* _Exercise requirements_:
Copy exactly, please, each line of the data below until the line that contains "the JavaScript store: values, objects" has been copied, beginning at the top.

* _Records supplied_:
::::::::
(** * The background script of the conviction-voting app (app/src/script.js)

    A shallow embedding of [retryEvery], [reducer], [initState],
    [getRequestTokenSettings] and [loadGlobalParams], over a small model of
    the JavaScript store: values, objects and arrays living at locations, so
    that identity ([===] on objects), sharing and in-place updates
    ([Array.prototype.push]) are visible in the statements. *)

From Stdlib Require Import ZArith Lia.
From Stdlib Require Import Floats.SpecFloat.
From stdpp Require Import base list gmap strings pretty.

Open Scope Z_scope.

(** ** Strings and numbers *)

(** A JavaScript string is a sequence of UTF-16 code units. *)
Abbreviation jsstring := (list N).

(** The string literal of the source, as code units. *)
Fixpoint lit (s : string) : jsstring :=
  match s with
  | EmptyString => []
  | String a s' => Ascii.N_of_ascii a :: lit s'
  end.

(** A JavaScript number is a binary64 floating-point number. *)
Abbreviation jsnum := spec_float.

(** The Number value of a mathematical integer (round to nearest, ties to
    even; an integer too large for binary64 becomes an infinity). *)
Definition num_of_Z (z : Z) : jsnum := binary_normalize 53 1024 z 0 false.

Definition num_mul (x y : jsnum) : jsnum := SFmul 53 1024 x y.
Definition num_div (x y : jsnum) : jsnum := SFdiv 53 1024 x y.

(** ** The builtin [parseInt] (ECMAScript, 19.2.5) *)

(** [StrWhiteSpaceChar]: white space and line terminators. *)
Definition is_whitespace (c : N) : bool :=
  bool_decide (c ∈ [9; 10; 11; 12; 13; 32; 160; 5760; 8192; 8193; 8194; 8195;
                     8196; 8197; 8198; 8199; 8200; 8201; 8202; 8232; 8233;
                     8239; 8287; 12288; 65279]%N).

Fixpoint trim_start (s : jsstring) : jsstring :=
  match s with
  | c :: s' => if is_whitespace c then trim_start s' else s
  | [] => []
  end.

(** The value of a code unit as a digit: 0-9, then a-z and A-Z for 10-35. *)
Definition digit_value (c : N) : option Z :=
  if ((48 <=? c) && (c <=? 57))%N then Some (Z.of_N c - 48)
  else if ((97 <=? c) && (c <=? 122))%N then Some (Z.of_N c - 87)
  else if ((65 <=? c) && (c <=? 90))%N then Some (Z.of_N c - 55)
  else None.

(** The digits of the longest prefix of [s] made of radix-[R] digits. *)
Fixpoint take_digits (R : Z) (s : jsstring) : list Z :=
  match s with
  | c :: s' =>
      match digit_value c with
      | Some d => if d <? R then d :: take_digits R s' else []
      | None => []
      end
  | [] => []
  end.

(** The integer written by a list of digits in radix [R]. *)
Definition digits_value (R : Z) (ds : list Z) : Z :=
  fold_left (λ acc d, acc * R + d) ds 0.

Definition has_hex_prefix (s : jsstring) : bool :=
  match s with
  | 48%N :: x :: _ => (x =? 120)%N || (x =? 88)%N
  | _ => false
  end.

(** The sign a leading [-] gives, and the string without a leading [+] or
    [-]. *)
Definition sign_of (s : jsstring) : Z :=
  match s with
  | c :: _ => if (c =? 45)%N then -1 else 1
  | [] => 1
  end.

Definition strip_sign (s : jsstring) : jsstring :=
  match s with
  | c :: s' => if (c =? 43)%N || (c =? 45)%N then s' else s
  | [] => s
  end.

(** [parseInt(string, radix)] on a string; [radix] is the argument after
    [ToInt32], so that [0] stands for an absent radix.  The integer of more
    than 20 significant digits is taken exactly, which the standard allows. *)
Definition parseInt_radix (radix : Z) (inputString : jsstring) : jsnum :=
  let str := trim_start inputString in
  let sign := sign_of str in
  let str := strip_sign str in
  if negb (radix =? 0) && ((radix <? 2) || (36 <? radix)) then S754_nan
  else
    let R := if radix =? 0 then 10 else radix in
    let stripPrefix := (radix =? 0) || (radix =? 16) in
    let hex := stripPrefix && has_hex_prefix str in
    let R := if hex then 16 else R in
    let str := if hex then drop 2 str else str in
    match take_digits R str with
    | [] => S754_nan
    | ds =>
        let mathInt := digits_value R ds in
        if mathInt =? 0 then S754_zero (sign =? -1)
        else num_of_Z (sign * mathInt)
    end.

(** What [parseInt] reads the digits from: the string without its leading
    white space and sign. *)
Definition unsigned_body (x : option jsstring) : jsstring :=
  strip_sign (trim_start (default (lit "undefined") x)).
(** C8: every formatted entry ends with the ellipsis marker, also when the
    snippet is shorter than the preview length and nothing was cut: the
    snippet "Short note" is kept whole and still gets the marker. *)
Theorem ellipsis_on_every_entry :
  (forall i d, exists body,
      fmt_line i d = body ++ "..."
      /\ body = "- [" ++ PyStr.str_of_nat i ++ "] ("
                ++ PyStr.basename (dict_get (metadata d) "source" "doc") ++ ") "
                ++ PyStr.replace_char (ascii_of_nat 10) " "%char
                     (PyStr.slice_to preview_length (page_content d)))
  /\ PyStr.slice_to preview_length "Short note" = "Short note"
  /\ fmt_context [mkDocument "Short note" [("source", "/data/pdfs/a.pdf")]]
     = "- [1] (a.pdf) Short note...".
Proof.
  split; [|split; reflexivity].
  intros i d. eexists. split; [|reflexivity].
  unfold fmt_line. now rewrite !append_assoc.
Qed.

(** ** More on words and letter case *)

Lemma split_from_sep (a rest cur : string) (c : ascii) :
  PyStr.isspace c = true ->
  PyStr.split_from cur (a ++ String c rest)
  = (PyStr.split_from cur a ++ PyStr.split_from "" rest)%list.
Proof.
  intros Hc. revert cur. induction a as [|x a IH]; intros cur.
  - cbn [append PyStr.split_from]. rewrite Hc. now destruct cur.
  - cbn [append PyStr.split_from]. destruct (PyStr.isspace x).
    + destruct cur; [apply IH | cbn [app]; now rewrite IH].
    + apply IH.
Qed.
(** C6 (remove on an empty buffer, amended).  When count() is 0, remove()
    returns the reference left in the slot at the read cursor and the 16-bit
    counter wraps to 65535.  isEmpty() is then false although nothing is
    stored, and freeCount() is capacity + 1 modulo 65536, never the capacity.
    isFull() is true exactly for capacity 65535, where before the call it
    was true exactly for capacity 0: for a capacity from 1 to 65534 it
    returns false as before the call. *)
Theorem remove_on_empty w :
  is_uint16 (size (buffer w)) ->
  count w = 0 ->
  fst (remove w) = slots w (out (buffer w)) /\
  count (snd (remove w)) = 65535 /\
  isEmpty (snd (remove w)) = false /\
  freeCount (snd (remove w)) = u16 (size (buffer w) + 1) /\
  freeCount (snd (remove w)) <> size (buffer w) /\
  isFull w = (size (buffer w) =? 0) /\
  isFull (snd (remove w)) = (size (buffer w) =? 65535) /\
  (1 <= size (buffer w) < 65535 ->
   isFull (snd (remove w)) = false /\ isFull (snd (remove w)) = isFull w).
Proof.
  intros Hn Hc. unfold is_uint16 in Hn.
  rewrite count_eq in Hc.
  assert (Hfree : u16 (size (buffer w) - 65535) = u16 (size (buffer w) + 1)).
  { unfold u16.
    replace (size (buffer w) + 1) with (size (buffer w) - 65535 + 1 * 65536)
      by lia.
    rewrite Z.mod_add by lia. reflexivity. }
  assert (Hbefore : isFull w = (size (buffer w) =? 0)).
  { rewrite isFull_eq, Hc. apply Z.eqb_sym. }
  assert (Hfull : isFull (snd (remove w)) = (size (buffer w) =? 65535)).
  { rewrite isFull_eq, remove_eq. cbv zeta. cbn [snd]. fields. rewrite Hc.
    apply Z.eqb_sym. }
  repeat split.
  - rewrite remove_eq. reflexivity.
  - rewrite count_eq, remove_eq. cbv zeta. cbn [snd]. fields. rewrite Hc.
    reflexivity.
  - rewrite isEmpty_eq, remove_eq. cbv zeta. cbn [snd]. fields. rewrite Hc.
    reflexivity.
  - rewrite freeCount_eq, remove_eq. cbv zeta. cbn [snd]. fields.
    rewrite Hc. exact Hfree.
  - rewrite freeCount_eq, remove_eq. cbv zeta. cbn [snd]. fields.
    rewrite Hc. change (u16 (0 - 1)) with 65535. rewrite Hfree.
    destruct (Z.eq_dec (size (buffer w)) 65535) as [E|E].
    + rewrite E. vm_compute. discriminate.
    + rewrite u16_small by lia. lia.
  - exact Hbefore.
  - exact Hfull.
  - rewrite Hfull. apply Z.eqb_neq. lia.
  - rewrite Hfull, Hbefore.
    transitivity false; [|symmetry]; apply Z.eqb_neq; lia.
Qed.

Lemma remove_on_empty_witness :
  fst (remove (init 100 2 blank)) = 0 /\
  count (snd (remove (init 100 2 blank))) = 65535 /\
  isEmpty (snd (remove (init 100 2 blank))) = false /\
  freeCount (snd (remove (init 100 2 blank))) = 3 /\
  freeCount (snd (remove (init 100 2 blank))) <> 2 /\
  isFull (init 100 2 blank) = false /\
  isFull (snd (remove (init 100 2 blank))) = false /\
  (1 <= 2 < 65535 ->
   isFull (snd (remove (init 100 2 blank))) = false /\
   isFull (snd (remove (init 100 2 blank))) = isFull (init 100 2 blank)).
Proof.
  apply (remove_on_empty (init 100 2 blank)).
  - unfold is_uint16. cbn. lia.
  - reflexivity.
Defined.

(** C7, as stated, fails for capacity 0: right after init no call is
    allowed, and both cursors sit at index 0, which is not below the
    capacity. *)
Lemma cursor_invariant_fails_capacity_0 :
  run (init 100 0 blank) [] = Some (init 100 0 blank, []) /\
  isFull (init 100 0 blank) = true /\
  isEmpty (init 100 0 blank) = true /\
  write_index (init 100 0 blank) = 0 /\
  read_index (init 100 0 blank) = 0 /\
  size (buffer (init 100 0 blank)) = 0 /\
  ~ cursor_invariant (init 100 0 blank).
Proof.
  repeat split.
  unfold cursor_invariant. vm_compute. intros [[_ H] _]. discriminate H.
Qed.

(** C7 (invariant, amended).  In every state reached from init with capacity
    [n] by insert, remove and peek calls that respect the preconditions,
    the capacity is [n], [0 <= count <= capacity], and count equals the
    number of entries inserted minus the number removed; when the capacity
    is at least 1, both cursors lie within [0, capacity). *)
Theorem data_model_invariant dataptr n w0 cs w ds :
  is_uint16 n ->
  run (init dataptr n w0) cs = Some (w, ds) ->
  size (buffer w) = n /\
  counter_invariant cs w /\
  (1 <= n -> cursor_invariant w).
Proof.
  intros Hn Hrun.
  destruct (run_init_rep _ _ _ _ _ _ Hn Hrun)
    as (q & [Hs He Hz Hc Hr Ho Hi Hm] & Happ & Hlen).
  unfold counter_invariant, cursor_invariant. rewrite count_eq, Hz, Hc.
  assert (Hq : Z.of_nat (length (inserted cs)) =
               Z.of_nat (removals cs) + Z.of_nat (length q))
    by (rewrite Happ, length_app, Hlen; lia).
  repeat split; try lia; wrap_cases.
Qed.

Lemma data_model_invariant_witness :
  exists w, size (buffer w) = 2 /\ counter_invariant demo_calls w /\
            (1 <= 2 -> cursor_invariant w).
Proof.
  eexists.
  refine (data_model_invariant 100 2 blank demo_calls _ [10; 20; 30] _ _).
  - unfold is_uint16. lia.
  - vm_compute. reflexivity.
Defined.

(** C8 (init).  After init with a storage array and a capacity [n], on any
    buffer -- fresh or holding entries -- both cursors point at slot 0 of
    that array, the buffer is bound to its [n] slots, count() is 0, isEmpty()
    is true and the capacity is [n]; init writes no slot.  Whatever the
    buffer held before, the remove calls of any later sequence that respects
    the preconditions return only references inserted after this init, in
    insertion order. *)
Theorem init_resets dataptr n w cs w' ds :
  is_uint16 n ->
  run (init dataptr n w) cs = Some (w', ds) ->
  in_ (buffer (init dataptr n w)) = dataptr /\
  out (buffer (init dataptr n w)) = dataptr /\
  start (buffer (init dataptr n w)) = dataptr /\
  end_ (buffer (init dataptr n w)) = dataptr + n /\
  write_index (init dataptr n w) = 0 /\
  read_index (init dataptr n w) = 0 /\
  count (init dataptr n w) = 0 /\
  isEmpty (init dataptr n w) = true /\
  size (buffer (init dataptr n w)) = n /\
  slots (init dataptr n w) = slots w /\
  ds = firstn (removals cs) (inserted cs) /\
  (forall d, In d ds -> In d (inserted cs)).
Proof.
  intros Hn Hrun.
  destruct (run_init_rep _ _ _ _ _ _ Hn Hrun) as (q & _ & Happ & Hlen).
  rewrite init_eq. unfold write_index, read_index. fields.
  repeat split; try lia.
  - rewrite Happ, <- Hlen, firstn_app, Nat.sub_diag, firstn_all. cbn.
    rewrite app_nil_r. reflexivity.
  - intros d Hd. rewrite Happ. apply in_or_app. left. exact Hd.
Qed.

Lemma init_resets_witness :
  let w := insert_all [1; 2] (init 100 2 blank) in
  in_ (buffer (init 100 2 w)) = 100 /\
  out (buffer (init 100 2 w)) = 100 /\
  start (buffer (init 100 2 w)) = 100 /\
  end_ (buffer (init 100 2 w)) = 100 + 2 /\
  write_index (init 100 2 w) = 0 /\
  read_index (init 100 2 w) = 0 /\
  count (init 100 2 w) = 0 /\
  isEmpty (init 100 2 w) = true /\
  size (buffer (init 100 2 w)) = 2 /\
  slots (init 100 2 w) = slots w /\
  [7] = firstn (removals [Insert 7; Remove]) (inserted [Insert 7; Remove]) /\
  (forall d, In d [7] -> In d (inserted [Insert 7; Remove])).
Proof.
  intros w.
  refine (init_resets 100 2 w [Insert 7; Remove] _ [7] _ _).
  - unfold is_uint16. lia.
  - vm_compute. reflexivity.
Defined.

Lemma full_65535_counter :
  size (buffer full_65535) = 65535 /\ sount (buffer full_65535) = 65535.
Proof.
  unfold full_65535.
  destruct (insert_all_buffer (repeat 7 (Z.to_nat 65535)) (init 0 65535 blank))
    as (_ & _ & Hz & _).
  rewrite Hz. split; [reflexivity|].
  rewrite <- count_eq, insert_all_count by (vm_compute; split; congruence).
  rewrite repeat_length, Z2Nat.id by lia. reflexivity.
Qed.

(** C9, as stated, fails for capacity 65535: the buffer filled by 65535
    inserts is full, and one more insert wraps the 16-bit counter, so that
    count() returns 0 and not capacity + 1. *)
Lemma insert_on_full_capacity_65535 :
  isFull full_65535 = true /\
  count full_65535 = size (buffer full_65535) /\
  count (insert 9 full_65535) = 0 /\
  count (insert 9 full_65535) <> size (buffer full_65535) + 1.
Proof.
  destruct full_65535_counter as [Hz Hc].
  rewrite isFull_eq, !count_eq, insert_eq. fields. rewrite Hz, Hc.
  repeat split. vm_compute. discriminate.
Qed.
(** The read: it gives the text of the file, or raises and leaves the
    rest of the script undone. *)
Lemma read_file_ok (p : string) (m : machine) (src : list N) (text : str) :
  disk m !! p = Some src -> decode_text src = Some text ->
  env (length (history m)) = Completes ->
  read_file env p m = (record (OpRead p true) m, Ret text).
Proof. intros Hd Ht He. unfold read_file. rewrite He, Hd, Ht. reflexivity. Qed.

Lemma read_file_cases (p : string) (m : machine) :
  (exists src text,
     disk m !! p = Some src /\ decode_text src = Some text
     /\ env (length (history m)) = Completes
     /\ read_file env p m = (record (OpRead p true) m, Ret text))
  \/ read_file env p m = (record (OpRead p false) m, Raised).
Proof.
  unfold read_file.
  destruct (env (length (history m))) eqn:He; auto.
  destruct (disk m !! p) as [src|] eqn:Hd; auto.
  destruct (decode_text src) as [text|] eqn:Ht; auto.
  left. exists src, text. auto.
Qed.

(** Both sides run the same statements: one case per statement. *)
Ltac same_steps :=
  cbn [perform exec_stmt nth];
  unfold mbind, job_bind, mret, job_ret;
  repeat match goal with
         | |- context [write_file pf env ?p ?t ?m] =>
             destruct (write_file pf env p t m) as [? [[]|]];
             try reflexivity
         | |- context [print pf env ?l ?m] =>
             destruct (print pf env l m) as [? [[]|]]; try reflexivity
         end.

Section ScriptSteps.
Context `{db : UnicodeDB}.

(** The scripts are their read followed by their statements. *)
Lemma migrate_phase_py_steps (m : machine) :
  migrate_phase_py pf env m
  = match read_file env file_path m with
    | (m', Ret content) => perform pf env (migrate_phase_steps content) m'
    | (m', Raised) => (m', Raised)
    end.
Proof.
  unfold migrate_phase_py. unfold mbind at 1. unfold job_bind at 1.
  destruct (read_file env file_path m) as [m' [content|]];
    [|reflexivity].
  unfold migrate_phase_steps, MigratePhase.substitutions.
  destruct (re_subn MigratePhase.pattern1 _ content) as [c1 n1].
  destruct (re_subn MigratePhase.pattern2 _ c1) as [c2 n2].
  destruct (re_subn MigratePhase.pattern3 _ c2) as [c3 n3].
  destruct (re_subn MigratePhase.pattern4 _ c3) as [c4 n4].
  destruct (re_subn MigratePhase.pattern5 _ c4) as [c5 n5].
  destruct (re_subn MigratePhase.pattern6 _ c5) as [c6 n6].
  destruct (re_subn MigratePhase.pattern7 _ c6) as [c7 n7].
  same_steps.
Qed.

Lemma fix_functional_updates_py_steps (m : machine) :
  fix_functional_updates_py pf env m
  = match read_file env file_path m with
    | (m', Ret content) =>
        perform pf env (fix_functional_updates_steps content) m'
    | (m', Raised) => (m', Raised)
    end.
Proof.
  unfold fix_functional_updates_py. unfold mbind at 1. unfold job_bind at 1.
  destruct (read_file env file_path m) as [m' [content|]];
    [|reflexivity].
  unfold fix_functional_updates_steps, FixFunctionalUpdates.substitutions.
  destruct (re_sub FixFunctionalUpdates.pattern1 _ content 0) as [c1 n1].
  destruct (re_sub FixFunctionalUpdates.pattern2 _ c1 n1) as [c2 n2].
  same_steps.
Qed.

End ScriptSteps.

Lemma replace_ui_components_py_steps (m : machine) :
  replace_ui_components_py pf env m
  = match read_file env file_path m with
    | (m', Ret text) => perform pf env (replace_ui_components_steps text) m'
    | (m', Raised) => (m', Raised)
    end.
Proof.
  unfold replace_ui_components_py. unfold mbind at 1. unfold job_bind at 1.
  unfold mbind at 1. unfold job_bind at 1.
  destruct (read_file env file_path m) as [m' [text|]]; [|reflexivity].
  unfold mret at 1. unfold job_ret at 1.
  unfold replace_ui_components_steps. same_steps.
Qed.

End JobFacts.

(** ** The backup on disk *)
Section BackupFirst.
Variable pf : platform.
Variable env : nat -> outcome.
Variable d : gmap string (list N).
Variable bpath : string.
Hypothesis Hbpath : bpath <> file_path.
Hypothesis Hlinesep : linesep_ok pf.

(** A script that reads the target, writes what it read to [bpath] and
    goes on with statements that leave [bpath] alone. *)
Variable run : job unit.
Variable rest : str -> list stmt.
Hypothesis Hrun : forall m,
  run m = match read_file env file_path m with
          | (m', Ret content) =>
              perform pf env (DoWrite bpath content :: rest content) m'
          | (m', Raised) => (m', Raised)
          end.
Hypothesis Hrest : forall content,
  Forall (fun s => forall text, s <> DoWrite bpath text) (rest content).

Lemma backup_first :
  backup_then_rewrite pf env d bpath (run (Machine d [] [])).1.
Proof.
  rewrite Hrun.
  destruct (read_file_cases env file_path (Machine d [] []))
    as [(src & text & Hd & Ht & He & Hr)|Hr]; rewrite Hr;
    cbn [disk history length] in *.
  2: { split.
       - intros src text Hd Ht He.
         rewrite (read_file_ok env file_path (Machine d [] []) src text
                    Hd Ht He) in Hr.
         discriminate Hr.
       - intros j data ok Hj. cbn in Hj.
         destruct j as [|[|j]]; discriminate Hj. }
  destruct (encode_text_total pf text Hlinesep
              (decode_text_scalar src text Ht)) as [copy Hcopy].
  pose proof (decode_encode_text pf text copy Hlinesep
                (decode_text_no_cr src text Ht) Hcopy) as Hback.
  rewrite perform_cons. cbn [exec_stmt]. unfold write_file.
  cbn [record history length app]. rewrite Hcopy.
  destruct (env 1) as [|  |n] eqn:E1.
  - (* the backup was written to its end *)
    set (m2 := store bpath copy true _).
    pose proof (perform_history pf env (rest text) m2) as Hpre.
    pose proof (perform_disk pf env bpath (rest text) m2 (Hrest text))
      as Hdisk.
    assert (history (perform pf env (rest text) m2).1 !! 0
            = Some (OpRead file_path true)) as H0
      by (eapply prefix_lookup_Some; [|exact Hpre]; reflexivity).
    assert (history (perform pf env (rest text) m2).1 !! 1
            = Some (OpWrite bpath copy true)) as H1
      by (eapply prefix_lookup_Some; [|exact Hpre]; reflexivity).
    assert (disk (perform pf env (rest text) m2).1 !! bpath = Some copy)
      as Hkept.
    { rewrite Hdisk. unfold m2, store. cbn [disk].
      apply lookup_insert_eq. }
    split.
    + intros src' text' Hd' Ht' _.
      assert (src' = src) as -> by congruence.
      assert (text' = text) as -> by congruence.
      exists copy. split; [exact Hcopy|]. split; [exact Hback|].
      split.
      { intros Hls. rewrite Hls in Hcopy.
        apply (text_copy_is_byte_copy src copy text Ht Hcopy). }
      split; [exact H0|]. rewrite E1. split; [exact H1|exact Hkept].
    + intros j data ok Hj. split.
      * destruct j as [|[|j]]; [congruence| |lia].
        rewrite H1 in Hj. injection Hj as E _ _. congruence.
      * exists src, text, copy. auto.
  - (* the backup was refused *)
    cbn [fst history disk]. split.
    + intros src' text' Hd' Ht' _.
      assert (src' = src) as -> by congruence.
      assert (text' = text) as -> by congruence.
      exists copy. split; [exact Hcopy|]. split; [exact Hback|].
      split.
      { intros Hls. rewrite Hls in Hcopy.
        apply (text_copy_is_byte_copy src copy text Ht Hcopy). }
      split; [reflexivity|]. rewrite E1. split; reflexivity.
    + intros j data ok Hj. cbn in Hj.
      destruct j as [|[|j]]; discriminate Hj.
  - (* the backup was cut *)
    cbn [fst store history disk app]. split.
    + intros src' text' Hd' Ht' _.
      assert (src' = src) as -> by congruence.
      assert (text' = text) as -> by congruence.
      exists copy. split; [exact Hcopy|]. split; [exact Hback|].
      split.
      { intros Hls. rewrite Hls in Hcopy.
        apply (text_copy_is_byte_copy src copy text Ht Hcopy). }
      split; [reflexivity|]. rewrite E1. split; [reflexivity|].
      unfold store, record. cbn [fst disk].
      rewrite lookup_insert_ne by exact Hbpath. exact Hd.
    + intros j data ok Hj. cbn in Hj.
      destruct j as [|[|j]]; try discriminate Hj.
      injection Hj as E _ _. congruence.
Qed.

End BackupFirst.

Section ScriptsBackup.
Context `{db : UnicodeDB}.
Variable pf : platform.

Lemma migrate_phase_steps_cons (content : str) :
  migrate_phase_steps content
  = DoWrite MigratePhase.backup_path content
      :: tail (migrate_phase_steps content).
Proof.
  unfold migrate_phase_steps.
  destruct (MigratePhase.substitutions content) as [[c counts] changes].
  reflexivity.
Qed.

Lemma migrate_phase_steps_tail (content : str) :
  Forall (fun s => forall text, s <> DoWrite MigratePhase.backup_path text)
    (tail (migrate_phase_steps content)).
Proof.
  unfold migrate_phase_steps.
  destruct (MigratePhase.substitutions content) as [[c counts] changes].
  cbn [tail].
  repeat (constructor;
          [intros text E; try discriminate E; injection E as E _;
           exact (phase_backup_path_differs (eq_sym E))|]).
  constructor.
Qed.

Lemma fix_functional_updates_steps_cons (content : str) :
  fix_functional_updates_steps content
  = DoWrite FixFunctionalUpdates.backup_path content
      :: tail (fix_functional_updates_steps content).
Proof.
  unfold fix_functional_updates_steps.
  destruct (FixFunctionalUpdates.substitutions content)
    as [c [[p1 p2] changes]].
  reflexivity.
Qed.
::::::::
* _Your solution_:
(** * The background script of the conviction-voting app (app/src/script.js)

    A shallow embedding of [retryEvery], [reducer], [initState],
    [getRequestTokenSettings] and [loadGlobalParams], over a small model of
    the JavaScript store: values, objects and arrays living at locations, so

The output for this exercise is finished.